Introduction: Repair Sunken Pavers

Paving bricks are a natural choice for outdoor environments. They look good, resist the elements, are inexpensive, and last a long time. But over time they shift, sink and heave as the ground moves and erodes. That was the problem I faced with my outdoor stairs: at well over 30 years old, they had shifted and sunk to the point that they were a tripping hazard!

Fortunately, the fix is relatively easy and inexpensive! In a nutshell: pull the bricks out, level some new sand/gravel, put the bricks back.

Fixing my steps took only three hours! Your project will likely differ in length, depending on how much work there is to do.



  • Paver sand (as required)
  • Polymeric sand (as required, optional but recommended)


  • Various prying implements (flat-blade screwdriver, pry bars, putty knives)
  • Shovel
  • Rubber mallet
  • A straight 2x4 or equivalent (optional)

Step 1: Fix the Underlying Problem

There is almost always an underlying cause for shifting pavers. In my case, the likely cause of the soil erosion under my paver steps is poor roof drainage. The rainwater tends to pool at the top of the steps and either runs down the steps like a waterfall, or slowly seeps through the ground under the steps.

If you can find the reason why your pavers are shifting, fix that first! Or at least fix it soon after repairing the pavers.

Step 2: Pry Out the Pavers

Using your assorted levers, start prying out the pavers. You can start from the edge or any convenient location! In the case of my stairs, I started with a loose centre brick. By jamming a screwdriver into an edge, I was able to gradually wiggle the paver upwards until enough was exposed to grab it by hand.

With one paver loose, it's easy to pull up the rest. Some came loose by hand, and others needed a little encouragement from a pry bar or screwdriver.

I placed my bricks on a scrap piece of plywood off to the side, in more or less the same pattern as they'd been removed. I also took the opportunity to clean off any dirt still clinging to the edges.

Step 3: Clean and Repair the Base Layer

If there are any significant holes, gaps or grading issues in the base layer, now's the time to fix them! Begin by clearing out the scraps of plant matter, clumps of dirt and mud, and other junk left behind.

Most of the steps had started to sink due to erosion, leaving some fairly deep holes. I filled the holes with compacted dirt. In my case, I was able to get by with a brick and a rubber mallet! To compact larger areas you should consider renting a compactor.

One stair had actually heaved a small amount, so I ended up removing excess dirt (enough to give enough room for a good 10mm layer of sand).

At this point the base layer does not need to be perfectly level, though it should be fairly close.

Step 4: Add Crushed Stone Dust

Crushed stone dust or sand is used directly under the pavers because it can be levelled and compacted easily.
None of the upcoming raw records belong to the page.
Ltac returns_tac :=
  repeat (first [apply returns_raise | apply returns_ret; solve [eauto] | match goal with
          | |- returns _ (bind _ _) => apply returns_bind; intro
          | |- returns _ (try_except _ _) => apply returns_try_except; [|intro]
          | |- returns _ (getitem _ _) => unfold getitem
          | |- returns _ (if ?b then _ else _) => destruct b
          | |- returns _ (match ?x with _ => _ end) => destruct x
          | |- returns _ (let _ := _ in _) => cbv zeta
          end]).

Lemma draft_initial_email_fields E lead w d w1 :
  draft_initial_email E lead w = (Ok d, w1) -> exists s b, d = [("subject", s); ("body", b)].
Proof.
  revert w d w1. change (returns (fun d => exists s b, d = [("subject", s); ("body", b)])
                                 (draft_initial_email E lead)).
  unfold draft_initial_email. returns_tac.
Qed.

Lemma draft_follow_up_email_fields E lead w d w1 :
  draft_follow_up_email E lead w = (Ok d, w1) ->
  d = None \/ exists s b, d = Some [("subject", s); ("body", b)].
Proof.
  revert w d w1.
  change (returns (fun d => d = None \/ exists s b, d = Some [("subject", s); ("body", b)])
                  (draft_follow_up_email E lead)).
  unfold draft_follow_up_email. returns_tac.
Qed.

Lemma legacy_update_lead_status_spec (E : env) email st ts w kv r :
  state_writable w = true -> lead_status w = JDict kv ->
  (assoc email kv = Some (JDict r) \/ (assoc email kv = None /\ r = [])) ->
  exists w', legacy_update_lead_status email st ts w = (Ok tt, w')
    /\ lead_status w' = JDict (dict_set email (JDict (record_after_update st ts r)) kv)
    /\ state_writable w' = true.
Proof.
  intros Hw Hls Hr. destruct (legacy_update_agree E email st ts w) as (A1 & _ & _ & A4 & A5 & _).
  destruct (A5 Hw) as [A6 _].
  rewrite (update_lead_status_spec _ _ _ _ _ _ _ Hls Hr) in A1, A6.
  destruct (legacy_update_lead_status email st ts w) as [r1 w1]. cbn in A1, A4, A6.
  subst r1. autorewrite with worldp in A1. exists w1; repeat split; congruence.
Qed.

Lemma preserves_w_bind {A B} I (m : M A) (k : A -> M B) :
  preserves_w I m -> (forall a, preserves_w I (k a)) -> preserves_w I (bind m k).
Proof.
  intros Hm Hk w Hw Hs. destruct (Hm w Hw Hs) as (a & w1 & H1 & Hw1 & Hs1).
  destruct (Hk a w1 Hw1 Hs1) as (b & w2 & H2 & Hw2 & Hs2). exists b, w2.
  rewrite (bind_ok _ _ _ _ _ H1). auto.
Qed.

Lemma preserves_w_frame {A} I (m : M A) :
  store_frame m -> file_frame m -> (forall w, exists a w', m w = (Ok a, w')) -> preserves_w I m.
Proof.
  intros Hf Hff Ht w Hw Hs. destruct (Ht w) as (a & w1 & H1).
  destruct (Hf _ _ _ H1) as [Hl _]. destruct (Hff _ _ _ H1) as [Hs1 _].
  exists a, w1. rewrite Hl, Hs1. auto.
Qed.

Lemma preserves_w_bind_frame {A B} I (P : A -> Prop) (m : M A) (k : A -> M B) :
  store_frame m -> file_frame m -> (forall w, exists a w', m w = (Ok a, w')) ->
  (forall w a w', m w = (Ok a, w') -> P a) ->
  (forall a, P a -> preserves_w I (k a)) -> preserves_w I (bind m k).
Proof.
  intros Hf Hff Ht Hp Hk w Hw Hs. destruct (Ht w) as (a & w1 & H1).
  destruct (Hf _ _ _ H1) as [Hl _]. destruct (Hff _ _ _ H1) as [Hs1 _].
  assert (Hw1 : I (lead_status w1)) by (rewrite Hl; exact Hw).
  destruct (Hk a (Hp _ _ _ H1) w1 Hw1 ltac:(congruence)) as (b & w2 & H2 & Hw2 & Hs2).
  exists b, w2. rewrite (bind_ok _ _ _ _ _ H1). auto.
Qed.

Lemma preserves_w_get {B} I (k : json -> M B) :
  (forall v, I v -> preserves_w I (k v)) -> preserves_w I (bind get_lead_status k).
Proof. intros Hk w Hw Hs. rewrite (bind_ok _ _ _ _ _ (get_lead_status_spec w)). apply Hk; auto. Qed.

Lemma preserves_w_of_safe {A} (m : M A) : safe m -> file_frame m -> preserves_w object_store m.
Proof.
  intros Hm Hf w Hw Hs. destruct (Hm w Hw) as (a & w1 & H1 & Hw1 & _).
  destruct (Hf _ _ _ H1) as [Hs1 _]. exists a, w1. rewrite Hs1. auto.
Qed.

Lemma preserves_w_legacy_update email st ts :
  preserves_w object_store (legacy_update_lead_status email st ts).
Proof.
  intros w (kv & Hls & Hall) Hs.
  assert (Hrec : exists r, assoc email kv = Some (JDict r) \/ (assoc email kv = None /\ r = [])).
  { destruct (assoc email kv) as [v|] eqn:Hk; [|eauto].
    destruct (assoc_object _ _ _ Hall Hk) as [r ->]; eauto. }
  destruct Hrec as [r Hr].
  destruct (legacy_update_lead_status_spec E0 email st ts w kv r Hs Hls Hr) as (w1 & H1 & Hl1 & Hs1).
  exists tt, w1. rewrite Hl1. split; [exact H1|]. split; [|exact Hs1].
  eexists; split; [reflexivity|]. apply object_store_dict_set, Hall.
Qed.

Ltac safe_w_tac :=
  repeat (first [ apply preserves_w_legacy_update
                | apply preserves_w_of_safe; [solve [auto with safe] | solve [file_tac]]
                | match goal with
          | |- preserves_w _ (bind _ _) => apply preserves_w_bind; [|intro]
          | |- preserves_w _ (if ?b then _ else _) => destruct b
          | |- preserves_w _ (match ?x with _ => _ end) => destruct x
          end]).

Lemma safe_bind_frame {A B} (P : A -> Prop) (m : M A) (k : A -> M B) :
  store_frame m -> (forall w, exists a w', m w = (Ok a, w')) ->
  (forall w a w', m w = (Ok a, w') -> P a) ->
  (forall a, P a -> safe (k a)) -> safe (bind m k).
Proof.
  intros Hf Ht Hp Hk w Hw. destruct (Ht w) as (a & w1 & H1).
  destruct (Hf _ _ _ H1) as [Hl _].
  assert (Hw1 : object_store (lead_status w1)) by (rewrite Hl; exact Hw).
  destruct (Hk a (Hp _ _ _ H1) w1 Hw1) as (b & w2 & H2 & Hw2 & Hi2).
  exists b, w2. rewrite (bind_ok _ _ _ _ _ H1). rewrite Hl in Hi2. auto.
Qed.

Lemma Forall_dict_set {A} (P : string * A -> Prop) k v kv :
  P (k, v) -> Forall P kv -> Forall P (dict_set k v kv).
Proof.
  intros Hp. induction 1 as [|[k' v'] kv Hkv Hrest IH]; simpl; [constructor; auto|].
  destruct (String.eqb k k') eqn:Hk;
    [apply String.eqb_eq in Hk; subst; constructor; auto | constructor; auto].
Qed.

Lemma assoc_some_in {A} k (v : A) kv : assoc k kv = Some v -> In (k, v) kv.
Proof.
  induction kv as [|[k' v'] kv IH]; simpl; [discriminate|].
  destruct (String.eqb k k') eqn:Hk; [|auto].
  apply String.eqb_eq in Hk; intros H; inversion H; subst; auto.
Qed.

Lemma rec_with_status_object kv : Forall rec_with_status kv -> object_store (JDict kv).
Proof.
  intros H. exists kv; split; [reflexivity|].
  eapply Forall_impl; [|exact H]. intros p (R & s & HR & _). eauto.
Qed.

Lemma legacy_new_lead_inv E e d lead :
  has_email lead -> assoc "status" d = Some (JStr "INITIAL_EMAIL_SENT") ->
  preserves_w (phase_a_inv e d) (legacy_new_lead E lead).
Proof.
  intros [x Hx] Hd. unfold legacy_new_lead. rewrite (getitem_ret _ _ _ Hx), bind_ret_l.
  apply preserves_w_get. intros v (kv & -> & Hall & He).
  rewrite py_get_dict_ret, bind_ret_l.
  assert (HR : exists R, match assoc x kv with Some v => v | None => JDict [] end = JDict R
                 /\ (assoc x kv = Some (JDict R) \/ (assoc x kv = None /\ R = []))).
  { destruct (assoc x kv) as [v|] eqn:Hk; [|eauto].
    destruct (proj1 (Forall_forall _ _) Hall _ (assoc_some_in _ _ _ Hk)) as (R & s & HR & _).
    cbn in HR; subst v; eauto. }
  destruct HR as (R & -> & HxR). rewrite py_get_dict_ret, bind_ret_l.
  destruct (is_str _ "PENDING") eqn:Hp;
    [|apply preserves_w_frame; [apply frame_log | apply file_log | intros; eexists _, _; reflexivity]].
  assert (Hne : x <> e).
  { intros <-. destruct HxR as [Hk | [Hk _]]; rewrite He in Hk; [|discriminate].
    inversion Hk; subst R. rewrite Hd in Hp. discriminate. }
  intros w Hw Hs.
  assert (Hrest : preserves_w (phase_a_inv e d)
    (log Info ("Processing new lead: " +++ x);;
     draft <- draft_initial_email E lead;;
     subject <- getitem draft "subject";;
     body <- getitem draft "body";;
     success <- send_email E x subject body;;
     if success then
       sent_timestamp <- now_iso E;;
       legacy_update_lead_status x "INITIAL_EMAIL_SENT" sent_timestamp
     else ret tt)).
  { apply preserves_w_bind;
      [apply preserves_w_frame; [apply frame_log | apply file_log | intros; eexists _, _; reflexivity]|].
    intros _.
    apply (preserves_w_bind_frame _ (fun d => exists s b, d = [("subject", s); ("body", b)]));
      [apply frame_draft_initial_email | apply file_draft_initial_email
      | apply draft_initial_email_total | apply draft_initial_email_fields |].
    intros dr (s & b & ->). rewrite (getitem_ret _ _ s), bind_ret_l by reflexivity.
    rewrite (getitem_ret _ _ b), bind_ret_l by reflexivity.
    apply (preserves_w_bind_frame _ (fun _ => True));
      [apply frame_send_email | apply file_send_email | apply send_email_total | auto |].
    intros [|] _;
      [|apply preserves_w_frame; [apply frame_ret | apply file_ret | intros; eexists _, _; reflexivity]].
    apply (preserves_w_bind_frame _ (fun _ => True));
      [apply frame_now_iso | apply file_now_iso | intros; eexists _, _; reflexivity | auto |].
    intros ts _ w2 (kv2 & Hls2 & Hall2 & He2) Hs2.
    assert (Hr2 : exists R2, assoc x kv2 = Some (JDict R2) \/ (assoc x kv2 = None /\ R2 = [])).
    { destruct (assoc x kv2) as [v|] eqn:Hk; [|eauto].
      destruct (proj1 (Forall_forall _ _) Hall2 _ (assoc_some_in _ _ _ Hk)) as (R2 & s2 & HR2 & _).
      cbn in HR2; subst v; eauto. }
    destruct Hr2 as [R2 Hr2].
    destruct (legacy_update_lead_status_spec E x "INITIAL_EMAIL_SENT" ts w2 kv2 R2 Hs2 Hls2 Hr2)
      as (w3 & H3 & Hls3 & Hs3).
    exists tt, w3. split; [exact H3|]. rewrite Hls3. split; [|exact Hs3].
    eexists; split; [reflexivity|]. split.
    - apply Forall_dict_set; [|exact Hall2].
      exists (record_after_update "INITIAL_EMAIL_SENT" ts R2), (JStr "INITIAL_EMAIL_SENT").
      split; [reflexivity | apply record_after_update_status].
    - rewrite assoc_dict_set_neq by exact Hne. exact He2. }
  apply Hrest; assumption.
Qed.

Lemma legacy_new_leads_loop_inv E e d leads :
  Forall has_email leads -> assoc "status" d = Some (JStr "INITIAL_EMAIL_SENT") ->
  preserves_w (phase_a_inv e d) (legacy_new_leads_loop E leads).
Proof.
  intros Hl Hd. induction Hl as [|l leads Hl _ IH]; simpl.
  - apply preserves_w_frame; [apply frame_ret | apply file_ret | intros; eexists _, _; reflexivity].
  - apply preserves_w_bind; [apply legacy_new_lead_inv; auto | intros; exact IH].
Qed.

Lemma legacy_follow_up_missing_ts E leads item w :
  missing_ts_record item ->
  exists w', legacy_follow_up E leads item w = (Err (KeyError "initial_sent_timestamp"), w').
Proof.
  destruct item as [x v]. intros (d & Hv & Hs & Ht). cbn in Hv; subst v.
  unfold legacy_follow_up. rewrite (py_getitem_ret _ _ _ Hs), bind_ret_l. cbn [is_str negb].
  unfold py_getitem. rewrite Ht. eexists; reflexivity.
Qed.

Lemma legacy_follow_up_cases E leads item w :
  Forall has_email leads -> rec_with_status item -> object_store (lead_status w) ->
  state_writable w = true ->
  (exists w', legacy_follow_up E leads item w = (Err (KeyError "initial_sent_timestamp"), w'))
  \/ (exists w', legacy_follow_up E leads item w = (Ok tt, w') /\ object_store (lead_status w')
        /\ state_writable w' = true).
Proof.
  destruct item as [x v]. intros Hl (R & s & Hv & Hs) Hw Hsw. cbn in Hv; subst v.
  unfold legacy_follow_up. rewrite (py_getitem_ret _ _ _ Hs), bind_ret_l.
  destruct (negb (is_str s "INITIAL_EMAIL_SENT")); [right; eexists; split; [reflexivity | auto]|].
  destruct (assoc "initial_sent_timestamp" R) as [t|] eqn:Ht;
    [|left; unfold py_getitem; rewrite Ht; eexists; reflexivity].
  right. rewrite (py_getitem_ret _ _ _ Ht), bind_ret_l.
  match goal with |- exists w', ?m w = _ /\ _ => assert (Hs' : preserves_w object_store m) end.
  { pose proof (safe_find_lead leads x Hl).
    apply preserves_w_bind; [safe_w_tac | intros _].
    apply preserves_w_bind; [safe_w_tac | intros []]; [safe_w_tac|].
    apply preserves_w_bind; [safe_w_tac | intros []]; [|safe_w_tac].
    apply preserves_w_bind; [safe_w_tac | intros _].
    apply preserves_w_bind;
      [apply preserves_w_of_safe; [assumption | apply file_find_lead] | intros [[|p lead]|]];
      try solve [safe_w_tac].
    apply (preserves_w_bind_frame _ (fun d => d = None \/ exists s b, d = Some [("subject", s); ("body", b)]));
      [apply frame_draft_follow_up_email | apply file_draft_follow_up_email
      | apply draft_follow_up_email_total | apply draft_follow_up_email_fields |].
    intros dr [-> | (s1 & b1 & ->)]; [safe_w_tac|].
    rewrite (getitem_ret _ _ s1), bind_ret_l by reflexivity.
    rewrite (getitem_ret _ _ b1), bind_ret_l by reflexivity.
    safe_w_tac. }
  destruct (Hs' w Hw Hsw) as ([] & w' & H1 & H2 & H3). eauto.
Qed.

Lemma legacy_follow_ups_loop_aborts E leads items :
  Forall has_email leads -> Forall rec_with_status items -> Exists missing_ts_record items ->
  forall w, object_store (lead_status w) -> state_writable w = true ->
  exists w', legacy_follow_ups_loop E leads items w = (Err (KeyError "initial_sent_timestamp"), w').
Proof.
  intros Hl Hall Hex. induction Hex as [item rest Hb | item rest _ IH]; intros w Hw Hsw; simpl.
  - destruct (legacy_follow_up_missing_ts E leads item w Hb) as [w' H].
    rewrite (bind_err _ _ _ _ _ H). eauto.
  - inversion Hall as [|? ? Hi Hr]; subst.
    destruct (legacy_follow_up_cases E leads item w Hl Hi Hw Hsw) as [[w' H] | (w1 & H & Hw1 & Hs1)].
    + rewrite (bind_err _ _ _ _ _ H). eauto.
    + rewrite (bind_ok _ _ _ _ _ H). apply IH; auto.
Qed.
The stone dust can be purchased in bags or in bulk.

Using a shovel, spread the stone dust in the area you're working. It only needs to be roughly level. Since my steps had existing concrete borders, I was able to use them as a reference. By filling the stone dust to a certain point, then tapping down a paver (using a mallet), it was fairly easy to find just the right amount of stone dust to raise the pavers back up to level. For most of the steps, I had to add more towards the front of the step since that is where the pavers had sunken the most.

If you're filling a large area, use a long, straight 2x4 or a bubble level to help spread and level the stone dust. You may want to get some help from a second person.

Step 5: Replace the Pavers

With the crushed stone underlayment in place, start replacing the pavers! This task was simple for this job - with the step borders still in place, it was easy to just put the pavers back where I pulled them from. For each "column" I tapped each paver thoroughly with a rubber mallet, to compact the sand beneath it. In some cases this caused the paver to sink lower than I wanted, so I pulled it back up and added more sand.

If you're working on a larger area, you'll want to go over the entire space using a powered vibration compactor.

Step 6: Sweep in Polymeric Sand

This step is optional, but recommended! Polymeric sand is pretty neat stuff. When moistened with water, it hardens somewhat like concrete to keep the pavers from shifting. It also inhibits weed growth.

Pour out some polymeric sand over the pavers, and use a broom to sweep it between the cracks. If you're working in a small area, whomp the pavers with the rubber mallet to help settle the polymeric sand. For large areas, use a powered compactor.

Some cracks will fill easily, while others will need some encouragement. As you strike the pavers with the rubber mallet, you'll see some of the sand disappear. Add more sand until it no longer disappears. I find it works best to strike the edges of the pavers rather than the centres.

Set the polymeric sand by gently spraying it with water, according to the package instructions. You don't need a lot of water! There should be no standing water on top of the cracks. Ideally, this should be done on a day when there is no rain expected for at least 24 hours.

Congratulations! You're done! That wasn't so hard, was it? Hopefully your paved walkway, stairs or patio will remain rock solid for another few years.